_PROMPT:_ What is the number of lines in the data that include the string "calls"? Give it by itself.
<<<<
(* ===== verification/TracingServiceRun.v ===== *)
(** * The tracing service: every run is safe

    The calls of consumers and the tasks keep the invariant, so no run of the service
    fails a check, as long as clients stay away from the calls that abort it. *)

From stdpp Require Import sorting.
From S2P Require Import Prelude IdAllocator TracingServiceTypes TracingService TracingServiceEndpoints TracingServiceOk.
From S2P Require Import TracingServiceSession TracingServiceFlush TracingServiceEnable TracingServiceProducers TracingServiceCommits.

Section Run.
Context {D : DataPlane} {DOk : DataPlaneOk D}.
Implicit Types (s : TracingServiceImpl) (ts : TracingSession).

(** ** Consumers come and go *)

Lemma core_consumers extra s cons : core extra s -> consumers_cut 0 (consumers_ s) cons -> core extra (set_consumers_ cons s).
Proof.
  intros [H1 H2 H3 H4 H5 H6 H7 H8 H9 H10 H11 H12 H13 H14] [Hfrom Hto]. split; try done; cbn.
  - intros t ts E. destruct (H1 t ts E) as [S1 S2 S3 S4 S5 S6 S6' S7 S8 S9 S10]. split; try done. cbn. intros c Hc.
    destruct (S2 c Hc) as (Hk & q & Eq & Et). split; [done|]. destruct (Hto c q Eq) as (q' & Eq' & Et'); [lia..|]. exists q'. split; [done|congruence].
  - intros c q' Eq'. destruct (Hfrom c q' Eq') as (q & Eq & Hq). destruct (H6 c q Eq) as [Hn Hl]. split; [done|].
    destruct Hq as [Hz|[Hz Hne]]; [by left|]. by rewrite Hz.
  - intros p q E. by destruct (H7 p q E).
Qed.

(** A consumer with the same session. *)
Lemma cut_same t (m : gmap nat Consumer) c q q' :
  m !! c = Some q -> tracing_session_id_ q' = tracing_session_id_ q -> (forall c q, m !! c = Some q -> tracing_session_id_ q <> t \/ tracing_session_id_ q = 0) ->
  consumers_cut t m (<[c := q']> m).
Proof.
  intros E Hq Ht. split.
  - intros c0 q0 E0. destruct (decide (c0 = c)) as [->|Hne].
    + rewrite lookup_insert_eq in E0. simplify_eq. exists q. split; [done|]. destruct (Ht c q E) as [?|Hz]; [right; by rewrite Hq|left; by rewrite Hq].
    + rewrite lookup_insert_ne in E0 by done. exists q0. split; [done|]. destruct (Ht c0 q0 E0); [by right|by left].
  - intros c0 q0 E0 _ _. destruct (decide (c0 = c)) as [->|Hne].
    + exists q'. rewrite lookup_insert_eq. split; [done|]. by simplify_eq.
    + exists q0. by rewrite lookup_insert_ne.
Qed.

(** A consumer that has session [t], or none, is cut off or erased. *)
Lemma cut_one t (m : gmap nat Consumer) c q (o : option Consumer) :
  m !! c = Some q -> tracing_session_id_ q = t \/ tracing_session_id_ q = 0 -> match o with Some q' => tracing_session_id_ q' = 0 | None => True end ->
  (forall c' q', m !! c' = Some q' -> c' <> c -> tracing_session_id_ q' <> t \/ tracing_session_id_ q' = 0) ->
  consumers_cut t m (partial_alter (fun _ => o) c m).
Proof.
  intros E Hq Ho Ht. split.
  - intros c0 q0 E0. destruct (decide (c0 = c)) as [->|Hne].
    + rewrite lookup_partial_alter_eq in E0. subst o. exists q. by auto.
    + rewrite lookup_partial_alter_ne in E0 by done. exists q0. split; [done|]. destruct (Ht c0 q0 E0 Hne); auto.
  - intros c0 q0 E0 H1 H2. exists q0. rewrite lookup_partial_alter_ne; [done|]. intros <-. simplify_eq. by destruct Hq.
Qed.

(** Consumers of other sessions. *)
Lemma other_consumers extra s c q c' q' :
  core extra s -> consumers_ s !! c = Some q -> consumers_ s !! c' = Some q' -> c' <> c ->
  tracing_session_id_ q' <> tracing_session_id_ q \/ tracing_session_id_ q' = 0.
Proof.
  intros HC E E' Hne. destruct (co_consumer _ _ HC c q E) as [_ [Hz|(ts & Et & Hc)]]; [rewrite Hz; destruct (decide (tracing_session_id_ q' = 0)); auto|].
  left. intros Heq. rewrite <- Heq in Et. destruct (co_consumer _ _ HC c' q' E') as [_ [Hz|(ts' & Et' & Hc')]]; [|congruence].
  rewrite Hz in Et. destruct (so_id _ _ _ _ (co_session _ _ HC 0 ts Et)). lia.
Qed.

Lemma core_new_consumer extra s q :
  core extra s -> tracing_session_id_ q = 0 -> core extra (set_next_consumer (S (next_consumer s)) (upd_consumer (next_consumer s) q s)).
Proof.
  intros [H1 H2 H3 H4 H5 H6 H7 H8 H9 H10 H11 H12 H13 H14] Hq.
  assert (Hn : consumers_ s !! next_consumer s = None).
  { destruct (consumers_ s !! next_consumer s) as [q'|] eqn:E; [|done]. destruct (H6 _ _ E). lia. }
  split; try done; cbn.
  - intros t ts E. destruct (H1 t ts E) as [S1 S2 S3 S4 S5 S6 S6' S7 S8 S9 S10]. split; try done. cbn. intros c Hc.
    destruct (S2 c Hc) as (Hk & q' & Eq & Et). split; [done|]. exists q'. rewrite lookup_insert_ne by congruence. done.
  - intros c q' E. destruct (decide (c = next_consumer s)) as [->|Hne].
    + rewrite lookup_insert_eq in E. simplify_eq. split; [lia|by left].
    + rewrite lookup_insert_ne in E by done. destruct (H6 c q' E) as [Hlt Hc]. split; [lia|done].
  - intros p q' E. by destruct (H7 p q' E).
Qed.

Lemma finishes_ret extra s : core extra s -> steady ∅ s -> finishes (Some s) extra.
Proof. intros HC HS. by exists s. Qed.

Lemma core_send extra s m : core extra s -> core extra (send m s).
Proof. intros HC. eapply (core_frame _ 0); [exact HC|apply frame_sent]. Qed.

Lemma ConnectConsumer_ok extra s uid : core extra s -> steady ∅ s -> finishes (Some (ConnectConsumer uid s)) extra.
Proof. intros HC HS. apply finishes_ret; [|exact HS]. by apply core_send, core_new_consumer. Qed.

Lemma consumer_session extra s c q :
  core extra s -> consumers_ s !! c = Some q -> tracing_session_id_ q <> 0 -> exists ts, tracing_sessions_ s !! tracing_session_id_ q = Some ts /\ consumer_maybe_null ts = Some c.
Proof. intros HC E Hq. by destruct (co_consumer _ _ HC c q E) as [_ [?|?]]. Qed.

Lemma DisconnectConsumer_ok extra s c : core extra s -> steady ∅ s -> is_Some (consumers_ s !! c) -> finishes (DisconnectConsumer c s) extra.
Proof.
  intros HC HS [q Eq]. unfold DisconnectConsumer. rewrite Eq. cbn [mbind option_bind].
  assert (Hex : forall m : gmap Z TracingSession, (forall t ts, m !! t = Some ts -> tracing_sessions_ s !! t = Some ts /\ (tracing_session_id_ q = 0 \/ t <> tracing_session_id_ q)) ->
    existsb (fun ts => bool_decide (consumer_maybe_null ts = Some c)) (map_values m) = false).
  { intros m Hm. apply not_true_iff_false. rewrite existsb_exists. intros (ts & Hin & Hc%bool_decide_eq_true_1). apply list_elem_of_In, list_elem_of_omap in Hin as (t & _ & E).
    destruct (Hm t ts E) as [E' Hne]. pose proof (co_session _ _ HC t ts E') as Hso. destruct (so_consumer _ _ _ _ Hso c Hc) as (_ & q' & Eq' & Ht). rewrite Eq in Eq'. simplify_eq.
    destruct (so_id _ _ _ _ Hso). lia. }
  destruct (Z.eqb_spec (tracing_session_id_ q) 0) as [Hz|Hnz].
  - cbn [mbind option_bind]. cbn. rewrite Hex by auto. apply finishes_ret; [|exact HS]. apply core_consumers; [done|].
    apply (cut_one 0 _ c q None); auto. intros c' q' E' Hne. destruct (decide (tracing_session_id_ q' = 0)); auto.
  - destruct (consumer_session extra s c q HC Eq Hnz) as (ts & Et & Hc). destruct (FreeBuffers_ok extra s _ ts HC HS Et) as (s' & -> & Hcons & Hsess & Hcut).
    cbn [mbind option_bind]. cbn. rewrite Hcons, Hsess. rewrite Hex.
    + destruct (Hcut (delete c (consumers_ s))) as [H1 H2]; [|by apply finishes_ret].
      apply (cut_one _ _ c q None); auto. intros c' q' E' Hne. by eapply other_consumers.
    + intros t ts' [Hne E']%lookup_delete_Some. split; [done|]. right. congruence.
Qed.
>>>>
_FINAL ANSWER:_ 2